For the records below, print the lines from the line with "Definition forging := forget_token" through the line with "issuer t = [7%Z] ∧" exactly as written; include both end lines and exclude the rest.

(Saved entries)
= Beginning of Section =
#[local] Instance seal_crypto : Crypto := {
  sha1 d := replicate 20 (Toy.checksum d);
  sha256 d := replicate 32 (Toy.checksum d);
  ed25519_verify _ d sig := bool_decide (sig = seal d);
}.

#[local] Instance seal_laws : CryptoLaws.
Proof.
  split; intros d; [apply length_replicate|apply length_replicate|..];
    apply Forall_replicate, Toy.checksum_ok.
Qed.

Definition signer (pk : list Z) : Signer :=
  mkSigner pk (λ d, if length d <=? 64 then Ok (seal d) else Err CertFailed).

#[local] Instance signer_laws pk : SignerLaws (signer pk).
Proof.
  split; simpl; intros d sig; destruct (Nat.leb_spec (length d) 64); try done; intros [= <-].
  - by apply bool_decide_eq_true.
  - unfold seal. rewrite length_app, length_replicate. lia.
Qed.

#[local] Instance signer_binds pk len : SignerBinds (signer pk) len.
Proof.
  intros d d' sig Hd Hd'. simpl. destruct (_ <=? _); [|done]. intros [= <-] Hs%bool_decide_eq_true.
  unfold seal in Hs. rewrite Hd, Hd' in Hs. by apply app_inv_head in Hs.
Qed.

#[local] Existing Instance KadExamples.toy_auth.
Import KadExamples.

Definition token0 (sig : list Z) : Token :=
  mkToken swarm [7%Z] (replicate 32 5%Z) 900 2700 [9%Z] [1%Z] [3%Z] Unattested (Some sig).
Definition held : Token := token0 (seal (Token.hash (token0 []))).
Definition replayer : Kademlia :=
  mkKad (mkAuth [5%Z] None (signer [7%Z]) [6%Z] (Some held)) {[ swarm := tt ]}
    (RateLimiter.limiter_new 100 60) (one_conn my_addr server_addr None) DHTStore.store_new
    (RouteTable.table_new (mkNode (Key_new [7%Z]) my_addr)) 0 [].

Definition replay_sig : list Z := seal (ownership held 77).
Definition replay_run := handle_packet 1000 no_manifest no_rpc sends
  (HandShake (mkEnv 2 (SubmitHandshake held replay_sig))) my_addr 0 (server None).

(** A made-up nonce, 77. *)
Lemma replay_needs_challenge_witness :
  ∃ client' server' r r',
    replay_run = Some (r, server') ∧
    authenticate_replay 1000 no_rpc 77 target replayer = Some (r', client') ∧
    r = Err (KAuthError RoguePeer) ∧ r' = Err (KRpcError Timeout) ∧ inbound server' 0 = None.
Proof.
  destruct (@replay_needs_challenge seal_crypto seal_laws toy_auth 1000 no_manifest no_rpc sends
    replayer (server None) target my_addr 0 held 77 2 replay_sig (k_conns replayer)
    (signer_laws [7%Z]) (signer_binds [7%Z] 36)) as (c' & s' & r & r' & Hs & Hc & _ & Hne).
  - vm_compute; reflexivity.
  - reflexivity.
  - vm_compute; reflexivity.
  - vm_compute; reflexivity.
  - lia.
  - vm_compute; reflexivity.
  - reflexivity.
  - reflexivity.
  - eexists. vm_compute. reflexivity.
  - vm_compute; reflexivity.
  - unfold no_rpc. f_equal.
  - destruct Hne as (-> & -> & Hi & _); [vm_compute; discriminate|].
    exists c', s', (Err (KAuthError RoguePeer)), (Err (KRpcError Timeout)). done.
Defined.

(** A bootstrap node that asks for no work. *)
Definition easy_rpc : nat → ConnectionManager → Node → DhtRequest + AuthDhtRequest →
    Result RpcError DhtResponse * ConnectionManager := λ _ m _ body,
  (match body with
   | inl (RequestChallange _) => Ok (Challange 5 0)
   | inl (SubmitChallange _ _ _ _ _ _) => Ok (Welcome held)
   | _ => Err Timeout
   end, m).
Definition forging := forget_token 1000 no_manifest easy_rpc "1" 1 target replayer.

Lemma forged_token_refused_witness :
  ∃ t, best_token 1000 (k_auth (state_of replayer forging)) = Some t ∧ issuer t = [7%Z] ∧
    ∃ server', handle_packet 1000 no_manifest easy_rpc sends
      (HandShake (mkEnv 3 (SubmitHandshake t [])))  my_addr 0 (server None) =
        Some (Err (KAuthError InvalidToken), server').
Proof.
  destruct (@forged_token_refused seal_crypto seal_laws toy_auth 1000 no_manifest easy_rpc sends "1"
    1 target replayer (state_of replayer forging) target (signer_laws [7%Z])) as (t & Hb & Hi & _ & Hr).
  - reflexivity.
  - unfold TOKEN_EXP_SECONDS. lia.
  - assert (match forging with Some (Ok n, _) => bool_decide (n = target) | _ => false end = true) as Hf
      by (vm_compute; reflexivity).
    unfold state_of. change (forget_token 1000 no_manifest easy_rpc "1" 1 target replayer) with forging.
    destruct forging as [[[n|] s]|]; try done. apply bool_decide_eq_true in Hf as ->. reflexivity.
  - exists t. split; [exact Hb|]. split; [exact Hi|].
    destruct (Hr (server None) my_addr 0%Z 3%Z []) as (s' & Hs & _). exists s'. exact Hs.
Defined.

Lemma substituted_piece_dropped_witness :
  make_request (λ _ _, Ok ([1; 2; 3]%Z ++ seal (replicate 32 15%Z))) my_addr 4
    (Key_new [7%Z]) = Ok None.
Proof.
  refine (@substituted_piece_dropped seal_crypto seal_laws (signer [7%Z]) (signer_laws [7%Z])
    (signer_binds [7%Z] 32) _ my_addr 9 4 [1; 2; 3]%Z _ _ _ _ _).
  - done.
  - intros _. vm_compute. discriminate.
  - vm_compute. reflexivity.
  - reflexivity.
Defined.
End AttackExamples.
= End of Section =
= Exercise solution =
Definition forging := forget_token 1000 no_manifest easy_rpc "1" 1 target replayer.

Lemma forged_token_refused_witness :
  ∃ t, best_token 1000 (k_auth (state_of replayer forging)) = Some t ∧ issuer t = [7%Z] ∧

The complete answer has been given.